[EXCERPTED RECORDS]
(* ===== verification/SessionRace.v ===== *)
(** * The requests of a session, interleaved ([cmd/pmoxs3backuproxy/main.go])

    HTTP/2 serves the requests of a session concurrently, and the handlers share
    the [Server].  [BackupSession] takes the requests one at a time; this file takes
    the handlers that touch the writers apart into their accesses - to the counter,
    to [writer_mux], to the map [Writers], and through pointers to the fields of a
    writer - and interleaves them.

    Go's maps are not safe for concurrent use: the run-time ends the process when it
    sees an access to a map while another goroutine writes it.  The file says which
    requests may overlap ([compatible]), that nothing goes wrong as long as the
    client keeps to it, and that it can go wrong when the client does not. *)

From S2P Require Import Prelude GoStrings GoBytes S3 Snapshot Http ChunkUpload Session IndexWriter Transfer.

Local Open Scope Z_scope.

(** ** Accesses *)

(** A pointer to a writer: the number it was stored under when it was created, and
    the number of its allocation. *)
Abbreviation ptr := (Z * nat)%type.

Inductive reply :=
| Opened (wid : Z)
| Refused                                       (* unknown writer *)
| Failed
| Uploaded (known : bool)
| Unaligned
| Mismatch
| Assigned
| Closed (name : string) (index : list byte) (sizes : gmap string Z)   (* the index is stored under that name *)
| ClosedFixed (name : string) (index : list byte)
| HoleInIndex
| OutOfFuel                                     (* the loop over the offsets has not ended *)
| Crashed (p : string).                         (* a panic ends the request *)

(** A handler: its next access to what the requests share, and how it goes on with
    the answer. *)
Inductive prog :=
| Return (r : reply)
| AddInt32_CurWriter (k : Z → prog)             (* atomic.AddInt32(&s.CurWriter, 1) *)
| Lock (k : prog)                               (* writer_mux *)
| Unlock (k : prog)
| RLock (k : prog)
| RUnlock (k : prog)
| Writers_put (wid : Z) (wr : Writer) (k : prog)            (* s.Writers[wid] = &Writer{...} *)
| Writers_get (wid : Z) (k : option ptr → prog)             (* s.Writers[wid] *)
| Assignments_put (p : ptr) (offset : Z) (b : list byte) (k : prog)
| Assignments_get (p : ptr) (offset : Z) (k : option (list byte) → prog)
| Assignments_range (p : ptr) (k : list Z → prog)
| Chunksize_get (p : ptr) (k : Z → prog)
| Size_get (p : ptr) (k : Z → prog)
| ReuseCSUM_get (p : ptr) (k : string → prog)
| FidxName_get (p : ptr) (k : string → prog)
| Chunksize_put (p : ptr) (size : Z) (k : prog)
| Size_put (p : ptr) (size : Z) (k : prog)
| Chunksize_CAS (p : ptr) (size : Z) (k : prog)             (* atomic.CompareAndSwapUint64(..., 0, size) *)
| DynamicChunkSizes_Store (p : ptr) (digest : string) (size : Z) (k : prog)   (* sync.Map *)
| DynamicChunkSizes_Load (p : ptr) (digest : string) (k : option Z → prog)
| chunkUploads_Do (k : res bool → prog)         (* the store; nothing shared here is touched *)
| Store (k : bool → prog).                      (* PutObject, CopyObject: whether it succeeds *)

Definition open_prog (wr : Writer) : prog :=
  AddInt32_CurWriter (λ wid, Lock (Writers_put wid wr (Unlock (Return (Opened wid))))).

(** The upload, once the writer has been looked up under the lock. *)
Definition store_prog (dynamic : bool) (q : chunkRequest) (writer : option ptr) : prog :=
  match writer with
  | None => Return Refused
  | Some p =>
      chunkUploads_Do (λ r,
        match r with
        | Ok known =>
            Chunksize_CAS p (cr_Size q)
              (if dynamic then DynamicChunkSizes_Store p (cr_Digest q) (cr_Size q) (Return (Uploaded known))
               else Return (Uploaded known))
        | Err _ => Return Failed
        | Panicked e => Return (Crashed e)
        end)
  end.
Definition upload_prog (dynamic : bool) (q : chunkRequest) : prog :=
  RLock (Writers_get (cr_WriterID q) (λ writer, RUnlock (store_prog dynamic q writer))).

(** [s.Writers[wid]] without the mutex, and its dereference. *)
Definition with_writer (wid : Z) (k : ptr → prog) : prog :=
  Writers_get wid (λ p, match p with None => Return (Crashed "nil pointer dereference") | Some p => k p end).

(** [s.Writers[wid].FidxName], for a key or for the log. *)
Definition named (wid : Z) (k : string → prog) : prog := with_writer wid (λ p, FidxName_get p k).
(** A call of the store about the file of a writer; the log of its failure names the
    file again. *)
Definition stored_as (wid : Z) (k : string → prog) : prog :=
  named wid (λ name, Store (λ ok, if ok then k name else named wid (λ _, Return Failed))).

Definition assign_step (req : AssignmentRequest) (i : nat) (k : prog) : prog :=
  let b := fst (hex_DecodeString (nth i (DigestList req) "")) in
  with_writer (Wid req) (λ p,
    match OffsetList req !! i with
    | None => Return (Crashed "index out of range")
    | Some offset => Assignments_put p (i64 offset) b k
    end).
Definition dynamic_assign_prog (req : AssignmentRequest) : prog :=
  foldr (assign_step req) (Return Assigned) (seq 0 (length (DigestList req))).
Definition aligned_prog (wid : Z) (offset : Z) (k : prog) : prog :=
  with_writer wid (λ p, Chunksize_get p (λ chunksize,
    if chunksize =? 0 then Return (Crashed "integer divide by zero")
    else if offset `mod` chunksize =? 0 then k else named wid (λ _, Return Unaligned))).
Definition fixed_assign_prog (req : AssignmentRequest) : prog :=
  if negb (length (DigestList req) =? length (OffsetList req))%nat
  then named (Wid req) (λ _, Return Mismatch)
  else foldr (aligned_prog (Wid req)) (dynamic_assign_prog req) (OffsetList req).

(** The entries of a dynamic index, then the index and the table of its sizes go to
    the store; every mention of the writer in the code looks it up again. *)
Fixpoint entries_prog (wid : Z) (keys : list Z) (acc : list byte * gmap string Z) : prog :=
  match keys with
  | [] => stored_as wid (λ name, stored_as wid (λ _, Return (Closed name acc.1 acc.2)))
  | key :: keys =>
      with_writer wid (λ p, Assignments_get p key (λ a, let digest := hex_EncodeToString (default [] a) in
      with_writer wid (λ p, DynamicChunkSizes_Load p digest (λ entry,
        match entry with
        | None => Return (Crashed "Missing size info for chunk")
        | Some origsize =>
            with_writer wid (λ p, Assignments_get p key (λ a,
              entries_prog wid keys
                (acc.1 ++ LE_PutUint64 (u64 (u64 key + origsize)) ++ default [] a, <[digest := origsize]> acc.2)))
        end))))
  end.
Definition dynamic_close_prog (wid : Z) (header : list byte) (known : list (string * Z)) : prog :=
  foldr (λ kv k, with_writer wid (λ p, DynamicChunkSizes_Store p kv.1 kv.2 k))
    (with_writer wid (λ p, Assignments_range p (λ keys, entries_prog wid (merge_sort Z.le keys) (header, ∅))))
    known.

(** The loop over the offsets of a fixed index; it reads the size and the chunk
    size anew in each round.  Then the index goes to the store, and is copied. *)
Fixpoint fill_prog (fuel : nat) (wid : Z) (i k : Z) (out : gslice) : prog :=
  match fuel with
  | O => Return OutOfFuel
  | S fuel =>
      with_writer wid (λ p, Size_get p (λ size,
        if i <? size then
          with_writer wid (λ p, Assignments_get p (i64 i) (λ val,
            match val with
            | None =>
                with_writer wid (λ p, ReuseCSUM_get p (λ reuse,
                  if bool_decide (reuse = "") then Return HoleInIndex
                  else with_writer wid (λ p, Chunksize_get p (λ chunksize,
                         fill_prog fuel wid (u64 (i + chunksize)) (u64 (k + 1)) out))))
            | Some val =>
                let at_ := u64 (fixed_header_end + 32 * k) in
                match copy_into at_ (u64 (at_ + 32)) val out with
                | Ok out => with_writer wid (λ p, Chunksize_get p (λ chunksize,
                              fill_prog fuel wid (u64 (i + chunksize)) (u64 (k + 1)) out))
                | Err _ => Return Failed
                | Panicked e => Return (Crashed e)
                end
            end))
        else stored_as wid (λ name, stored_as wid (λ _, Return (ClosedFixed name (visible out))))))
  end.
(** The header, then the loop. *)
Definition stamped_prog (fuel : nat) (wid : Z) (stamped : gslice → res gslice) (out : gslice) : prog :=
  match stamped out with
  | Ok out => fill_prog fuel wid 0 0 out
  | Err _ => Return Failed
  | Panicked e => Return (Crashed e)
  end.
(** [IndexWriter.new_fixed], from what was read of the writer. *)
Definition new_header (size chunksize : Z) (assignments : nat) : res gslice :=
  fixed_fields (mkWriter "" ∅ ∅ chunksize size "") (make (4096 + 32 * assignments)).
(** A reused index - [reused] is what reading the one of a checksum answers - gives
    its sizes to the writer; a new one is made with the sizes the writer has. *)
Definition reuse_prog (fuel : nat) (wid : Z) (index : res gslice) (stamped : gslice → res gslice) : prog :=
  match index with
  | Ok out =>
      with_writer wid (λ p,
        match reslice 64 72 out with
        | Ok size => Size_put p (LE_Uint64 size) (
            with_writer wid (λ p,
              match reslice 72 80 out with
              | Ok chunksize => Chunksize_put p (LE_Uint64 chunksize) (stamped_prog fuel wid stamped out)
              | Err _ => Return Failed
              | Panicked e => Return (Crashed e)
              end))
        | Err _ => Return Failed
        | Panicked e => Return (Crashed e)
        end)
  | Err _ => with_writer wid (λ p, ReuseCSUM_get p (λ _, Return Failed))    (* the log *)
  | Panicked e => Return (Crashed e)
  end.
Definition new_prog (fuel : nat) (wid : Z) (stamped : gslice → res gslice) : prog :=
  with_writer wid (λ p, Assignments_range p (λ keys,
  with_writer wid (λ p, Size_get p (λ size,
  with_writer wid (λ p, Chunksize_get p (λ chunksize,
    match new_header size chunksize (length keys) with
    | Ok out => stamped_prog fuel wid stamped out
    | Err _ => Return Failed
    | Panicked e => Return (Crashed e)
    end)))))).
Definition fixed_close_prog (fuel : nat) (wid : Z) (reused : string → res gslice) (stamped : gslice → res gslice) : prog :=
  with_writer wid (λ p, ReuseCSUM_get p (λ reuse,
    if negb (bool_decide (reuse = ""))
    then with_writer wid (λ p, ReuseCSUM_get p (λ csum, reuse_prog fuel wid (reused csum) stamped))
    else new_prog fuel wid stamped)).

(** The requests; what they read outside the writers is given: the body of an
    assignment, the header of an index, the sizes [KnownChunksSizes.Range] visits,
    the indexes that may be reused. *)
Inductive request_kind :=
| OpenWriter (wr : Writer)
| UploadChunk (dynamic : bool) (q : chunkRequest)
| DynamicAssign (req : AssignmentRequest)
| FixedAssign (req : AssignmentRequest)
| DynamicClose (wid : Z) (header : list byte) (known : list (string * Z))
| FixedClose (fuel : nat) (wid : Z) (reused : string → res gslice) (stamped : gslice → res gslice).
(** The writers that [/dynamic_index] and [/fixed_index] open. *)
Definition archive (name : string) : request_kind := OpenWriter (mkWriter name ∅ ∅ 0 0 "").
Definition image (name : string) (size : Z) (reuse : string) : request_kind :=
  OpenWriter (mkWriter name ∅ ∅ 4194304 size reuse).

Definition handler (r : request_kind) : prog :=
  match r with
  | OpenWriter wr => open_prog wr
  | UploadChunk dynamic q => upload_prog dynamic q
  | DynamicAssign req => dynamic_assign_prog req
  | FixedAssign req => fixed_assign_prog req
  | DynamicClose wid header known => dynamic_close_prog wid header known
  | FixedClose fuel wid reused stamped => fixed_close_prog fuel wid reused stamped
  end.

(** ** What the requests share *)

Record shared := mkShared {
  sh_CurWriter : Z;
  sh_Writers : gmap Z ptr;
  sh_heap : gmap ptr Writer;
  sh_allocated : nat;
  mux_writer : option nat;                      (* the request that holds the lock *)
  mux_readers : gset nat;
}.
Definition set_mux (w : option nat) (rs : gset nat) (sh : shared) : shared :=
  mkShared (sh_CurWriter sh) (sh_Writers sh) (sh_heap sh) (sh_allocated sh) w rs.
(** The update of a writer through a pointer, which is never to nothing. *)
Definition update (p : ptr) (f : Writer → Writer) (sh : shared) : shared :=
  mkShared (sh_CurWriter sh) (sh_Writers sh) (alter f p (sh_heap sh)) (sh_allocated sh) (mux_writer sh) (mux_readers sh).
Definition add_CurWriter (sh : shared) : shared :=
  mkShared (i32 (sh_CurWriter sh + 1)) (sh_Writers sh) (sh_heap sh) (sh_allocated sh) (mux_writer sh) (mux_readers sh).
Definition put_writer (wid : Z) (wr : Writer) (sh : shared) : shared :=
  mkShared (sh_CurWriter sh) (<[wid := (wid, sh_allocated sh)]> (sh_Writers sh))
    (<[(wid, sh_allocated sh) := wr]> (sh_heap sh)) (S (sh_allocated sh)) (mux_writer sh) (mux_readers sh).
(** The writer behind a pointer. *)
Definition target (p : ptr) (sh : shared) : Writer := default inhabitant (sh_heap sh !! p).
[/EXCERPTED RECORDS]
EXERCISE INSTRUCTIONS: Lines after the one containing "not ended *)" are not wanted; repeat exactly each line above from the first up to and including it.

RESULT:
(* ===== verification/SessionRace.v ===== *)
(** * The requests of a session, interleaved ([cmd/pmoxs3backuproxy/main.go])

    HTTP/2 serves the requests of a session concurrently, and the handlers share
    the [Server].  [BackupSession] takes the requests one at a time; this file takes
    the handlers that touch the writers apart into their accesses - to the counter,
    to [writer_mux], to the map [Writers], and through pointers to the fields of a
    writer - and interleaves them.

    Go's maps are not safe for concurrent use: the run-time ends the process when it
    sees an access to a map while another goroutine writes it.  The file says which
    requests may overlap ([compatible]), that nothing goes wrong as long as the
    client keeps to it, and that it can go wrong when the client does not. *)

From S2P Require Import Prelude GoStrings GoBytes S3 Snapshot Http ChunkUpload Session IndexWriter Transfer.

Local Open Scope Z_scope.

(** ** Accesses *)

(** A pointer to a writer: the number it was stored under when it was created, and
    the number of its allocation. *)
Abbreviation ptr := (Z * nat)%type.

Inductive reply :=
| Opened (wid : Z)
| Refused                                       (* unknown writer *)
| Failed
| Uploaded (known : bool)
| Unaligned
| Mismatch
| Assigned
| Closed (name : string) (index : list byte) (sizes : gmap string Z)   (* the index is stored under that name *)
| ClosedFixed (name : string) (index : list byte)
| HoleInIndex
| OutOfFuel                                     (* the loop over the offsets has not ended *)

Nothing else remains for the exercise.